Sì, infesto la rete scrivendo articoli e intervistando scrittori per Milano Nera. A proposito, complimenti per le tue domande. A breve dovrei finire a molestare altre persone attraverso la Radio… ma è ancora troppo presto per dare ulteriori dettagli.

  1. Parliamo del film uscito da pochi mesi, Fino All’Inferno. Il tuo ruolo sembra appartenere al cattivo di turno. È così?

In Fino all’Inferno il più buono ha la rogna, questo potrebbe essere il giudizio schietto e sincero della nonna country, personaggio immaginario da non confondere con la nonna rustica che di cinema ne sa poco o nulla. Il Dottor Di Caprio è tra i più cattivi.

  1. Dove possiamo incontrarti nei prossimi mesi?

A dicembre sarò al Noir in Festival in qualità di inviato speciale per Milano Nera quindi, se partecipate a qualcuno degli appuntamenti in calendario, potreste individuarmi tra la folla. Un altro luogo è un vagone del treno perché molto spesso dovrò andare a Milano per la trasmissione in Radio e per moderare alcune presentazioni letterarie. Per chi invece è più social c’è sempre Facebook.

  1. Regista con cui vorresti lavorare?

Quentin Tarantino anzi ne approfitto, se sta leggendo questa intervista sappia che sono disponibile.

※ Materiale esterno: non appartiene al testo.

Lemma AddValidator_by_id s v : GetValidatorFromValID (AddValidator s v) (ValId v) = Ok v.
Proof.
  unfold GetValidatorFromValID, GetSignerFromValidatorID, GetValidatorInfo. cbn.
  rewrite lookup_insert_eq. cbn. by rewrite format_address_idem, lookup_insert_eq.
Qed.

Lemma post_store_ok ctx (st st' : state) m v :
  store_ok st.1 -> PostTxHandler cfg ctx ackCount st m v = Ok st' -> store_ok st'.1.
Proof.
  destruct st as [s bank]. intros HS. destruct m as [m|m|m|m]; cbn [PostTxHandler]; intros H;
    try ok_step H;
    [unfold PostHandleMsgValidatorJoin in Ha; ok_inv Ha
    |unfold PostHandleMsgStakeUpdate in Ha; ok_inv Ha
    |unfold PostHandleMsgSignerUpdate in H; ok_inv H
    |unfold PostHandleMsgValidatorExit in Ha; ok_inv Ha]; ok_inv H; subst;
    repeat (apply SetStakingSequence_store_ok || apply AddValidator_store_ok); done.
Qed.

(** ** Nonces *)

Definition msg_val_id (m : StakeMsg) : Z :=
  match m with
  | MValidatorJoin m => vj_ValId m
  | MStakeUpdate m => su_ValId m
  | MSignerUpdate m => sg_ValId m
  | MValidatorExit m => ve_ValId m
  end.
Definition msg_nonce (m : StakeMsg) : Z :=
  match m with
  | MValidatorJoin m => vj_Nonce m
  | MStakeUpdate m => su_Nonce m
  | MSignerUpdate m => sg_Nonce m
  | MValidatorExit m => ve_Nonce m
  end.
Definition is_join (m : StakeMsg) : bool :=
  match m with MValidatorJoin _ => true | _ => false end.

(** The id under which a stored validator is found is its own. *)
Definition ids_ok (s : StakeState) : Prop :=
  forall i v, GetValidatorFromValID s i = Ok v -> ValId v = i.

Lemma by_id_after s v q i : ValId v = i ->
  GetValidatorFromValID (SetStakingSequence (AddValidator s v) q) i = Ok v.
Proof.
  intros <-. change (GetValidatorFromValID (AddValidator s v) (ValId v) = Ok v).
  apply AddValidator_by_id.
Qed.

Lemma post_nonce ctx (st st' : state) m v :
  ids_ok st.1 -> PostTxHandler cfg ctx ackCount st m v = Ok st' ->
  exists v', GetValidatorFromValID st'.1 (msg_val_id m) = Ok v' /\ Nonce v' = msg_nonce m /\
    LastUpdated v' = msg_sequence m /\
    (is_join m = false -> exists v0, GetValidatorFromValID st.1 (msg_val_id m) = Ok v0 /\
       msg_nonce m = u64 (Nonce v0 + 1) /\ StartEpoch v' = StartEpoch v0).
Proof.
  destruct st as [s bank]. intros HI. destruct m as [m|m|m|m]; cbn [PostTxHandler msg_val_id msg_nonce]; intros H;
    try ok_step H;
    [unfold PostHandleMsgValidatorJoin in Ha; ok_inv Ha
    |unfold PostHandleMsgStakeUpdate in Ha; ok_inv Ha
    |unfold PostHandleMsgSignerUpdate in H; ok_inv H
    |unfold PostHandleMsgValidatorExit in Ha; ok_inv Ha]; ok_inv H; subst; cbn [fst];
    eexists; (split; [apply by_id_after; cbn [ValId]; try done; by apply HI|]);
    cbn [Nonce LastUpdated StartEpoch]; do 2 (split; [done|]);
    intros Hj; try discriminate Hj; bool_hyps; eexists; (split; [eassumption|]); done.
Qed.

(** ** Votes of the side handlers *)

Context {RS : ReceiptSource} {SE : StakeEvents}.

(** The event on the main chain that a message claims. *)
Definition join_event (params : ChainManagerParams) (msg : MsgValidatorJoin) : Prop :=
  exists receipt ev addr b,
    GetConfirmedTxReceipt (vj_TxHash msg) (MainChainTxConfirmations params) = Some receipt /\
    u64 (ReceiptBlockNumber receipt) = vj_BlockNumber msg /\
    DecodeValidatorJoinEvent (StakingInfoAddress params) receipt (vj_LogIndex msg) = Some ev /\
    u64 (st_ValidatorId ev) = vj_ValId msg /\ u64 (st_ActivationEpoch ev) = vj_ActivationEpoch msg /\
    st_Amount ev = vj_Amount msg /\ u64 (st_Nonce ev) = vj_Nonce msg /\
    vj_SignerPubKey msg = Some (Byte.x04 :: st_SignerPubkey ev) /\
    PubKeyAddress (Byte.x04 :: st_SignerPubkey ev) = Some addr /\
    StringToBytes (AddressString addr) = Ok b /\ StringToBytes (st_Signer ev) = Ok b.

Lemma FetchAndValidateReceipt_some h n c r : FetchAndValidateReceipt h n c = Some r ->
  GetConfirmedTxReceipt h c = Some r /\ u64 (ReceiptBlockNumber r) = n.
Proof.
  unfold FetchAndValidateReceipt. destruct (GetConfirmedTxReceipt h c) as [r'|]; [|done].
  destruct (Z.eqb_spec (u64 (ReceiptBlockNumber r')) n); [|done]. by intros [= <-].
Qed.

Lemma first_byte_split pk ev : IsPubKeyFirstByteValid (take 1 pk) = true -> drop 1 pk = ev ->
  pk = Byte.x04 :: ev.
Proof.
  destruct pk as [|b pk]; cbn; [done|]. intros H E. rewrite skipn_O in E. subst.
  f_equal. by apply Byte.byte_dec_bl.
Qed.

Lemma must_ok {A} (o : option A) a : must o = Ok a -> o = Some a.
Proof. destruct o; cbn; [by intros [= ->]|done]. Qed.

Lemma side_join_yes s params msg :
  SideHandleMsgValidatorJoin s params msg = Ok VOTE_YES ->
  ValidateBasic_ValidatorJoin msg = Ok tt /\ DoesValIdExist s (vj_ValId msg) = false /\
  ValidateVotingPower (vj_Amount msg) = true /\
  HasStakingSequence s (CalculateSequence (vj_BlockNumber msg) (vj_LogIndex msg)) = false /\
  exists p, params = Some p /\ join_event p msg.
Proof.
  unfold SideHandleMsgValidatorJoin. intros H. yes_inv H. bool_hyps. destruct a.
  apply FetchAndValidateReceipt_some in Ha1 as [Hr Hn].
  apply must_ok in Ha3. pose proof (first_byte_split _ _ Hg4 Hg5) as Epk. rewrite Epk in Ha3.
  split_and!; [done..|]. exists a0. split; [done|]. exists a1, a2, a3, a4.
  split_and!; try done; [|congruence].
  destruct (vj_SignerPubKey msg) as [pk|]; cbn in Epk; [by rewrite Epk | done].
Qed.

Definition stake_update_event (params : ChainManagerParams) (msg : MsgStakeUpdate) : Prop :=
  exists receipt ev,
    GetConfirmedTxReceipt (su_TxHash msg) (MainChainTxConfirmations params) = Some receipt /\
    u64 (ReceiptBlockNumber receipt) = su_BlockNumber msg /\
    DecodeValidatorStakeUpdateEvent (StakingInfoAddress params) receipt (su_LogIndex msg) = Some ev /\
    u64 (sue_ValidatorId ev) = su_ValId msg /\ sue_NewAmount ev = su_NewAmount msg /\
    u64 (sue_Nonce ev) = su_Nonce msg.

Definition signer_update_event (params : ChainManagerParams) (msg : MsgSignerUpdate) : Prop :=
  exists receipt ev addr b,
    GetConfirmedTxReceipt (sg_TxHash msg) (MainChainTxConfirmations params) = Some receipt /\
    u64 (ReceiptBlockNumber receipt) = sg_BlockNumber msg /\
    DecodeSignerUpdateEvent (StakingInfoAddress params) receipt (sg_LogIndex msg) = Some ev /\
    u64 (sc_ValidatorId ev) = sg_ValId msg /\ u64 (sc_Nonce ev) = sg_Nonce msg /\
    sg_NewSignerPubKey msg = Some (Byte.x04 :: sc_SignerPubkey ev) /\
    PubKeyAddress (Byte.x04 :: sc_SignerPubkey ev) = Some addr /\
    StringToBytes (AddressString addr) = Ok b /\ StringToBytes (sc_NewSigner ev) = Ok b.

Definition exit_event (params : ChainManagerParams) (msg : MsgValidatorExit) : Prop :=
  exists receipt ev,
    GetConfirmedTxReceipt (ve_TxHash msg) (MainChainTxConfirmations params) = Some receipt /\
    u64 (ReceiptBlockNumber receipt) = ve_BlockNumber msg /\
    DecodeValidatorExitEvent (StakingInfoAddress params) receipt (ve_LogIndex msg) = Some ev /\
    u64 (ui_ValidatorId ev) = ve_ValId msg /\
    u64 (ui_DeactivationEpoch ev) = ve_DeactivationEpoch msg /\ u64 (ui_Nonce ev) = ve_Nonce msg.

(** The message repeats an event of the main chain. *)
Definition event_matches (params : ChainManagerParams) (m : StakeMsg) : Prop :=
  match m with
  | MValidatorJoin m => join_event params m
  | MStakeUpdate m => stake_update_event params m
  | MSignerUpdate m => signer_update_event params m
  | MValidatorExit m => exit_event params m
  end.

Lemma side_stake_update_yes s params msg :
  SideHandleMsgStakeUpdate s params msg = Ok VOTE_YES ->
  HasStakingSequence s (CalculateSequence (su_BlockNumber msg) (su_LogIndex msg)) = false /\
  exists p, params = Some p /\ stake_update_event p msg.
Proof.
  unfold SideHandleMsgStakeUpdate. intros H. yes_inv H. bool_hyps.
  apply FetchAndValidateReceipt_some in Ha2 as [Hr Hn].
  split; [done|]. exists a1. split; [done|]. exists a2, a3. done.
Qed.

Lemma side_exit_yes s params msg :
  SideHandleMsgValidatorExit s params msg = Ok VOTE_YES ->
  HasStakingSequence s (CalculateSequence (ve_BlockNumber msg) (ve_LogIndex msg)) = false /\
  exists p, params = Some p /\ exit_event p msg.
Proof.
  unfold SideHandleMsgValidatorExit. intros H. yes_inv H. bool_hyps.
  apply FetchAndValidateReceipt_some in Ha2 as [Hr Hn].
  split; [done|]. exists a1. split; [done|]. exists a2, a3. done.
Qed.

Lemma side_signer_update_yes s params msg :
  SideHandleMsgSignerUpdate s params msg = Ok VOTE_YES ->
  HasStakingSequence s (CalculateSequence (sg_BlockNumber msg) (sg_LogIndex msg)) = false /\
  exists p, params = Some p /\ signer_update_event p msg.
Proof.
  unfold SideHandleMsgSignerUpdate. intros H. yes_inv H. bool_hyps.
  apply FetchAndValidateReceipt_some in Ha2 as [Hr Hn].
  pose proof (first_byte_split _ _ Hg2 (eq_sym Hg3)) as Epk.
  apply must_ok in Ha4. rewrite Epk in Ha4.
  split; [done|]. exists a0. split; [done|]. exists a2, a3, a4, a5.
  split_and!; try done; [|congruence].
  destruct (sg_NewSignerPubKey msg) as [pk|]; cbn in Epk; [by rewrite Epk | done].
Qed.

(** ** The end of a block *)

Lemma GetAllValidators_perm s : GetAllValidators s ≡ₚ map snd (map_to_list (validators s)).
Proof. unfold GetAllValidators. by rewrite (sort_by_perm fst). Qed.

Lemma GetAllValidators_elem s v : store_ok s ->
  v ∈ GetAllValidators s <-> validators s !! vaddr v = Some v.
Proof.
  intros HS. rewrite GetAllValidators_perm, list_elem_of_fmap. split.
  - intros ([a w] & -> & Hw). apply elem_of_map_to_list in Hw. cbn.
    by rewrite (so_key _ HS _ _ Hw).
  - intros Hv. exists (vaddr v, v). split; [done|]. by apply elem_of_map_to_list.
Qed.

Lemma GetAllValidators_NoDup s : store_ok s -> NoDup (map vaddr (GetAllValidators s)).
Proof.
  intros HS. rewrite (fmap_Permutation vaddr _ _ (GetAllValidators_perm s)).
  assert (vaddr <$> map snd (map_to_list (validators s)) = map fst (map_to_list (validators s))) as ->.
  { change (?f <$> ?l) with (map f l). rewrite map_map. apply map_ext_in. intros [a v] Hv.
    apply list_elem_of_In, elem_of_map_to_list in Hv. exact (so_key _ HS _ _ Hv). }
  apply NoDup_fst_map_to_list.
Qed.

Lemma find_GetAllValidators s k : store_ok s ->
  find_by vaddr k (GetAllValidators s) = validators s !! k.
Proof.
  intros HS. destruct (validators s !! k) as [v|] eqn:E.
  - pose proof (so_key _ HS _ _ E) as <-. apply find_by_elem; [by apply GetAllValidators_NoDup|].
    by apply GetAllValidators_elem.
  - apply find_by_None. intros (v & -> & Hv)%list_elem_of_fmap.
    apply GetAllValidators_elem in Hv; [|done]. congruence.
Qed.

(** The power of an address in the stored validators: that of an active one. *)
Definition stored_power (s : StakeState) (k : string) : Z :=
  match validators s !! k with
  | Some v => if IsCurrentValidator v ackCount then VotingPower v else 0
  | None => 0
  end.

(** What the end of a block needs of the state: well-formed sets whose members
    are stored. *)
Record end_block_ready (s : StakeState) (vs : ValidatorSet) : Prop := {
  eb_store : store_ok s;
  eb_set : validatorSet s = Some vs;
  eb_wf : wf vs;
  eb_members v : v ∈ Validators vs -> is_Some (validators s !! vaddr v);
}.

Lemma end_block_ok {PK} (pk : bytes -> option PK) ctx s vs ups s' :
  end_block_ready s vs ->
  ApplyAndReturnValidatorSetUpdates pk cfg ctx ackCount s = Ok (ups, s') ->
  exists vs', validatorSet s' = Some vs' /\ previousSet s' = Some vs /\ wf vs' /\
    validators s' = validators s /\
    (tallyFixHeight cfg - 1 <= BlockHeight ctx -> in_i64 (tallyFixHeight cfg - 1) ->
       penultimateSet s' = previousSet s) /\
    forall k, power_at k (Validators vs') = stored_power s k.
Proof.
  intros [HS Hset Hwf Hmem]. unfold ApplyAndReturnValidatorSetUpdates.
  unfold GetValidatorSet. rewrite Hset. cbn [of_option mbind outcome_bind].
  set (pre := if i64 _ <=? _ then _ else _). intros H.
  destruct pre as [s1| |] eqn:Epre; cbn [mbind outcome_bind] in H; [|done..].
  assert (validators s1 = validators s /\ validatorSet s1 = Some vs /\
    (tallyFixHeight cfg - 1 <= BlockHeight ctx -> in_i64 (tallyFixHeight cfg - 1) ->
       penultimateSet s1 = previousSet s)) as (Ev & Ec & Ep).
  { unfold pre in Epre. destruct (Z.leb_spec (i64 (tallyFixHeight cfg - 1)) (BlockHeight ctx)).
    - ok_inv Epre. unfold GetPreviousBlockValidatorSet in *. ok_inv Ha. subst s1. cbn. by rewrite Ha.
    - injection Epre as <-. split_and!; [done|done|]. intros Hle Hi. rewrite i64_id in *; [lia|done]. }
  assert (GetAllValidators (UpdatePreviousBlockValidatorSetInStore s1 vs) = GetAllValidators s) as Eall.
  { unfold GetAllValidators. cbn. by rewrite Ev. }
  rewrite Eall in H.
  assert (forall k, updated_power (GetUpdatedValidators vs (GetAllValidators s) ackCount)
                      (Validators vs) k = stored_power s k) as Hsync.
  { intros k. rewrite updated_power_sync; [|done|by apply GetAllValidators_NoDup|].
    - unfold active_power, stored_power. by rewrite find_GetAllValidators.
    - intros v Hv. destruct (Hmem v Hv) as [w Hw]. apply list_elem_of_fmap. exists w.
      pose proof (so_key _ HS _ _ Hw) as E. split; [done|]. apply GetAllValidators_elem; [done|].
      by rewrite E. }
  destruct (GetUpdatedValidators vs (GetAllValidators s) ackCount) as [|u us] eqn:Eu.
  - injection H as <- <-. exists vs. split_and!; try done.
  - destruct (UpdateWithChangeSet vs (u :: us)) as [vs'| |] eqn:Eup; cbn [mbind outcome_bind] in H; [|done..].
    destruct (IncrementProposerPriority vs' 1); cbn [mbind outcome_bind] in H; [|done..].
    injection H as _ <-. exists vs'.
    destruct (update_cases vs (u :: us) true Hwf) as [[e E]|(v & E & Hspec)]; [done|unfold UpdateWithChangeSet in Eup; congruence|].
    unfold UpdateWithChangeSet in Eup. rewrite E in Eup. injection Eup as ->.
    split_and!; try done; [apply Hspec|]. intros k. rewrite (us_power _ _ _ Hspec). apply Hsync.
Qed.
End stake.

  1. Ho fatto la stessa domanda a Roberto D’Antona: un aneddoto durante la lavorazione del film Fino all’Inferno?

Durante le riprese di una sparatoria in notturna in mezzo ai boschi del parco del Ticino, assieme a Stefano Pollastro – il direttore della fotografia – intorno alle due del mattino ci è toccato fermare una macchina sulla strada adiacente all’area delle inquadrature. In L/D production oltre che attore sono anche assistente di produzione, così ho la fortuna di essere sempre presente durante la lavorazione e, quando non recito, cerco di rendermi utile in diversi modi. Bene, quella notte per agevolare Roberto mi ero piazzato una fondina sulla cintura e tenevo io la sua pistola di scena quando non era necessaria… provate a immaginare la faccia dell’ignaro automobilista che, da una parte vedeva un sacco di gente armata e minacciosa e, a meno di un passo dal cofano, due altri tizi sconosciuti, di cui uno con tanto di semiautomatica, che gli impediscono di proseguire verso casa sua!

  1. Progetti futuri?

Fare di più, perché ultimamente sto battendo la fiacca. Vorrei leggere molto di più, smettere di dare ascolto alla mia insoddisfazione, non sfamare il cestino con quello che scrivo e impegnarmi per dare sempre il meglio sia come attore che come scrittore.